> **Work instructions**:
Copy the lines below verbatim. Begin with the first and end with the line containing "Definition EPOLLOUT : Z := 4.".
──────────────────────────────
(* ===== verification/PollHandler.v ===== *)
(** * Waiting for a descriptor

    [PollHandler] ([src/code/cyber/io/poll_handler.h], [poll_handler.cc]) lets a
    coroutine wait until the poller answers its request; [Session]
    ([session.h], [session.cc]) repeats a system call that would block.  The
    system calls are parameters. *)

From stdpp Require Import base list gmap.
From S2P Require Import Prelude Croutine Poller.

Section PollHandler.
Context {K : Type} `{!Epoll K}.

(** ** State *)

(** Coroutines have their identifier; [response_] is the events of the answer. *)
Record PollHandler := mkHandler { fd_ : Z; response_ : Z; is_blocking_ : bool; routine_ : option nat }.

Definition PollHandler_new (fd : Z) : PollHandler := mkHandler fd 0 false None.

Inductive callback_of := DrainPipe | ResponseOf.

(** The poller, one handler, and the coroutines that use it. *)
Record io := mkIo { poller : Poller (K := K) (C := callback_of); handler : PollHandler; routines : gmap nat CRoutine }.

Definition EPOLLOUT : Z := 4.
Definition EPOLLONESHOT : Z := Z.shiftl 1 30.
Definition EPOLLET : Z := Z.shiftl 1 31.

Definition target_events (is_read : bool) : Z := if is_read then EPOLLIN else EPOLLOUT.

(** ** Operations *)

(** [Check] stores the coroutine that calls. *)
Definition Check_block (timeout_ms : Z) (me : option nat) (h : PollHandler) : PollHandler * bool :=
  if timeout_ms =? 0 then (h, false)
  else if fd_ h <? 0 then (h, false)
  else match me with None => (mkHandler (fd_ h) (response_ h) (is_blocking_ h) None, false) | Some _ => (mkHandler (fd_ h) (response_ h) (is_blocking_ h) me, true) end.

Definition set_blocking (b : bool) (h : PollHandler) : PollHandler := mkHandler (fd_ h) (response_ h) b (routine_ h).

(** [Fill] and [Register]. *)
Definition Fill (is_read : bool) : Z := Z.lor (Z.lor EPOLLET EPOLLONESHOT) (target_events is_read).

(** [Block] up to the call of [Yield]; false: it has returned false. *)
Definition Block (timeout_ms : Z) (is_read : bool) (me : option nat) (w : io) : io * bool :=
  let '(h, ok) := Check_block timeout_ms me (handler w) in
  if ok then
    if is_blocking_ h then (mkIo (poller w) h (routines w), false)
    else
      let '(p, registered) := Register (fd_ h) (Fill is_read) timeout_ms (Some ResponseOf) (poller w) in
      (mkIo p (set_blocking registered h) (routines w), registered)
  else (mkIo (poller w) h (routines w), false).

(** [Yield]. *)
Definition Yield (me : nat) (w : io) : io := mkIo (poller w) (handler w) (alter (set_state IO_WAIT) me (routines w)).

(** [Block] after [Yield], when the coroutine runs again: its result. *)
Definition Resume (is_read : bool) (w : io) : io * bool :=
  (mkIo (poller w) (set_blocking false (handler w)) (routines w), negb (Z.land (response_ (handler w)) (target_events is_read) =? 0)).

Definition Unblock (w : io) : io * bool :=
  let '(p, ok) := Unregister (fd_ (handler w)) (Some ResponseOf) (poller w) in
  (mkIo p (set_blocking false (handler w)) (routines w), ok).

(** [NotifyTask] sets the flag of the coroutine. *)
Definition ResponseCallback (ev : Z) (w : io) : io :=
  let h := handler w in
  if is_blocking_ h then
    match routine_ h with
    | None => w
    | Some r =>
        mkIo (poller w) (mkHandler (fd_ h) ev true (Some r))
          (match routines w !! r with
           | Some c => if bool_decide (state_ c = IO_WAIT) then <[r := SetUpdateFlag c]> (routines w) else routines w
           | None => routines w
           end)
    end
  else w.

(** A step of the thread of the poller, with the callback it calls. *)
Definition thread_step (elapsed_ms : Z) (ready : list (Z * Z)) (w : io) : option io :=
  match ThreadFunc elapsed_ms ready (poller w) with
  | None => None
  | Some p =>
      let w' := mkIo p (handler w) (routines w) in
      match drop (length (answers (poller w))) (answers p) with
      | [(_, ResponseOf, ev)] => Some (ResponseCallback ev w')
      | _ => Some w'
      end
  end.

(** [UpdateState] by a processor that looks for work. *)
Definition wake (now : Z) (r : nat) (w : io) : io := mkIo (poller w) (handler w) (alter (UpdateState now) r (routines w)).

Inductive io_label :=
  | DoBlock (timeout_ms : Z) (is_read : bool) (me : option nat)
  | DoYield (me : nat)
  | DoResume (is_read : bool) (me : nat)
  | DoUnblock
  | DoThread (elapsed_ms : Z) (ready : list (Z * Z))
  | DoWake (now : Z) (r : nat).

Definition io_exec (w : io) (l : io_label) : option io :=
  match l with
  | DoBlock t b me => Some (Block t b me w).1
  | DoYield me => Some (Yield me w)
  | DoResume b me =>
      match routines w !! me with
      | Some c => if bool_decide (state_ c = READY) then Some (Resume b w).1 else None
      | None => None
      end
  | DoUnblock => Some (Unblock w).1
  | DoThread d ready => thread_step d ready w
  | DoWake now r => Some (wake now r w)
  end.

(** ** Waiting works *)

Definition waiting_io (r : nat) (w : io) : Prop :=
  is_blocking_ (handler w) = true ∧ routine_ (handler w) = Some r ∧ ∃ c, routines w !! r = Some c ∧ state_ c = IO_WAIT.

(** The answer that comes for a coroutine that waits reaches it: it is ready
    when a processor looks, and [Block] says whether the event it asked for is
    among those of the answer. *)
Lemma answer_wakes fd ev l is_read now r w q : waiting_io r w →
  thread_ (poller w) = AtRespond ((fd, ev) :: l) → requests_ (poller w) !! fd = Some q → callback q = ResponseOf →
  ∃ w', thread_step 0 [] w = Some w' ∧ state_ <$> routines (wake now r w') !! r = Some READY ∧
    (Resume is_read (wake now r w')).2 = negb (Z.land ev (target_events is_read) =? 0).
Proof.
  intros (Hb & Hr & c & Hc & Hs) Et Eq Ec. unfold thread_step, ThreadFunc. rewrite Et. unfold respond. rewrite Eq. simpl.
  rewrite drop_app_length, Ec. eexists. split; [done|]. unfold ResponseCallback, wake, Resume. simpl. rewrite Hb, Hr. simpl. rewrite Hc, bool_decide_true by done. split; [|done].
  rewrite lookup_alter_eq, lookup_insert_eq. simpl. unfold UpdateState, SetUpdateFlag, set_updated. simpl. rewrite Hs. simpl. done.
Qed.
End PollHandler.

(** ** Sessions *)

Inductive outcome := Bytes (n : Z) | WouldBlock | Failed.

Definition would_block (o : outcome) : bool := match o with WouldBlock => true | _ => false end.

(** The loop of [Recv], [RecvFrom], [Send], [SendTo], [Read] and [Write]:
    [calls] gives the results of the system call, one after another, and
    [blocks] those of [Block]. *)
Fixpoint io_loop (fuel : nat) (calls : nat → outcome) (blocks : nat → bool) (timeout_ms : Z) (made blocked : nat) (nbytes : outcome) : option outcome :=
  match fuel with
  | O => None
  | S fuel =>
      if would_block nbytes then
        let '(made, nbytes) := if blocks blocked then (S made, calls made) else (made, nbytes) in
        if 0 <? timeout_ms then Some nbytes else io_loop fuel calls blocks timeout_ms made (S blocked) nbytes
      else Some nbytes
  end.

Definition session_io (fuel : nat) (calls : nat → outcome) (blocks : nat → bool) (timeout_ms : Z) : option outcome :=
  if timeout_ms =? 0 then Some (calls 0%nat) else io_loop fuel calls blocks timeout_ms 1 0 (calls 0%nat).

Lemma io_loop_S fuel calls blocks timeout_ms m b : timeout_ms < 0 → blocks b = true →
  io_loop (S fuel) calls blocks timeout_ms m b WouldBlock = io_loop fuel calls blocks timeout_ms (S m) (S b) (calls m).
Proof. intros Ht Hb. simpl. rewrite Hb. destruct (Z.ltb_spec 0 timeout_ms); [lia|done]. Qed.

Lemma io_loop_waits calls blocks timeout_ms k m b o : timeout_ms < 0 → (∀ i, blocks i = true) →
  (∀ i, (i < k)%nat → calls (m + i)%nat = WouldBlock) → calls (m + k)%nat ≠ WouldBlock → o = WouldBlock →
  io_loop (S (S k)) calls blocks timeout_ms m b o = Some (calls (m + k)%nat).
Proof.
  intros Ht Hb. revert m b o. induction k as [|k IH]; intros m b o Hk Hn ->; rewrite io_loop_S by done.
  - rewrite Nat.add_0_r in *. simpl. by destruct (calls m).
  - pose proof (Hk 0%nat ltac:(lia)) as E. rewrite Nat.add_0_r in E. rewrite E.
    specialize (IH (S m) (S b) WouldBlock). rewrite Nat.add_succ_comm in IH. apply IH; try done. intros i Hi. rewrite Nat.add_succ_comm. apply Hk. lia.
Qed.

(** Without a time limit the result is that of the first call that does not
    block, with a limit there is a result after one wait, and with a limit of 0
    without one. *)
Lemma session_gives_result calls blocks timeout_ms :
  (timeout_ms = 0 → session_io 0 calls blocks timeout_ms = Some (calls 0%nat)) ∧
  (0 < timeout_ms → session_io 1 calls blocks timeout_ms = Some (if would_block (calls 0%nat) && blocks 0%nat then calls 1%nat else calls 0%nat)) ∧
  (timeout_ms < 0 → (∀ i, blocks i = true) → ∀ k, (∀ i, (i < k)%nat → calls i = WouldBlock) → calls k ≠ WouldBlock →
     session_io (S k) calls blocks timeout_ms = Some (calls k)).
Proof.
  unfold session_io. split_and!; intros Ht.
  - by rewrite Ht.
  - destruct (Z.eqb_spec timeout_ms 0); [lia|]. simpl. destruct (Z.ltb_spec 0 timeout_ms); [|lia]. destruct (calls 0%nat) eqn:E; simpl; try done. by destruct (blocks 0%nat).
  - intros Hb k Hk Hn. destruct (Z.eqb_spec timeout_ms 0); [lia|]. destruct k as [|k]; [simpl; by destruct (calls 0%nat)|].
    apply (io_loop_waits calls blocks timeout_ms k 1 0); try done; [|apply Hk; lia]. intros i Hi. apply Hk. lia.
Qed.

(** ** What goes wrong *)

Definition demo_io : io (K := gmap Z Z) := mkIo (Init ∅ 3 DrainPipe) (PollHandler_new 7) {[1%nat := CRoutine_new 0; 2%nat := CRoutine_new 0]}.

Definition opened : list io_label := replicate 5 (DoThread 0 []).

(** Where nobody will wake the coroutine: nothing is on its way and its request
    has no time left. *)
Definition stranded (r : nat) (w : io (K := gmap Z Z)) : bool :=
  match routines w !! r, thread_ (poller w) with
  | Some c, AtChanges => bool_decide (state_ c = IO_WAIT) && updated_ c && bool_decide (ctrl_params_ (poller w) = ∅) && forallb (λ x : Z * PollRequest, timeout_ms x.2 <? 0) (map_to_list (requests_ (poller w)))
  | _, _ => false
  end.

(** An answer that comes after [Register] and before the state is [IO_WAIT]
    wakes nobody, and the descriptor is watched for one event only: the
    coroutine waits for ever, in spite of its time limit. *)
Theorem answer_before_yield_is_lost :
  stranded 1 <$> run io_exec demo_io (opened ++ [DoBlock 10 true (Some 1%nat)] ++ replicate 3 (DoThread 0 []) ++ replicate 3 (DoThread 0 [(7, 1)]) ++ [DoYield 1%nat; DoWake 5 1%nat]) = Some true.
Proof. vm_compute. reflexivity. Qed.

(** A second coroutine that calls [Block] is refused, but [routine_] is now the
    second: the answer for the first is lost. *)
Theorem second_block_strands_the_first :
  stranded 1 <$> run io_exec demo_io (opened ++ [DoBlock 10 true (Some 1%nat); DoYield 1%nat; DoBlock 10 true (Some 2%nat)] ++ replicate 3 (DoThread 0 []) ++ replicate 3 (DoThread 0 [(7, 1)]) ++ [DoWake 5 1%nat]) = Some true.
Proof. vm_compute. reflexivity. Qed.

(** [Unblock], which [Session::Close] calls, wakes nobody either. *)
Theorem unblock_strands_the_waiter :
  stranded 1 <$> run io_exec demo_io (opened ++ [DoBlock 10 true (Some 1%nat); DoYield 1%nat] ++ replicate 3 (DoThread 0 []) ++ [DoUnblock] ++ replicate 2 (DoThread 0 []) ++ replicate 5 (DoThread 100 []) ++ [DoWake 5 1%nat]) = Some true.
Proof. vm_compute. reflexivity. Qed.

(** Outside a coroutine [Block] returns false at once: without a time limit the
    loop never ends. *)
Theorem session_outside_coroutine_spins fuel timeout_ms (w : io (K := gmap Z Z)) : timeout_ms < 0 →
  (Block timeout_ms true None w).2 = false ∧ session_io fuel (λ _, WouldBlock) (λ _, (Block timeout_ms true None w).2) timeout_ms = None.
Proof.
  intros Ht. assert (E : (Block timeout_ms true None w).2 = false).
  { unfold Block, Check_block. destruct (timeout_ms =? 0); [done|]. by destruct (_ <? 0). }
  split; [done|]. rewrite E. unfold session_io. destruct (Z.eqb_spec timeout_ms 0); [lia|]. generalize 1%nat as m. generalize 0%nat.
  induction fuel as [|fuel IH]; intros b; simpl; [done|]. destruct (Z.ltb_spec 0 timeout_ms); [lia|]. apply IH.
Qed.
──────────────────────────────
> **Task response**:
(* ===== verification/PollHandler.v ===== *)
(** * Waiting for a descriptor

    [PollHandler] ([src/code/cyber/io/poll_handler.h], [poll_handler.cc]) lets a
    coroutine wait until the poller answers its request; [Session]
    ([session.h], [session.cc]) repeats a system call that would block.  The
    system calls are parameters. *)

From stdpp Require Import base list gmap.
From S2P Require Import Prelude Croutine Poller.

Section PollHandler.
Context {K : Type} `{!Epoll K}.

(** ** State *)

(** Coroutines have their identifier; [response_] is the events of the answer. *)
Record PollHandler := mkHandler { fd_ : Z; response_ : Z; is_blocking_ : bool; routine_ : option nat }.

Definition PollHandler_new (fd : Z) : PollHandler := mkHandler fd 0 false None.

Inductive callback_of := DrainPipe | ResponseOf.

(** The poller, one handler, and the coroutines that use it. *)
Record io := mkIo { poller : Poller (K := K) (C := callback_of); handler : PollHandler; routines : gmap nat CRoutine }.

Definition EPOLLOUT : Z := 4.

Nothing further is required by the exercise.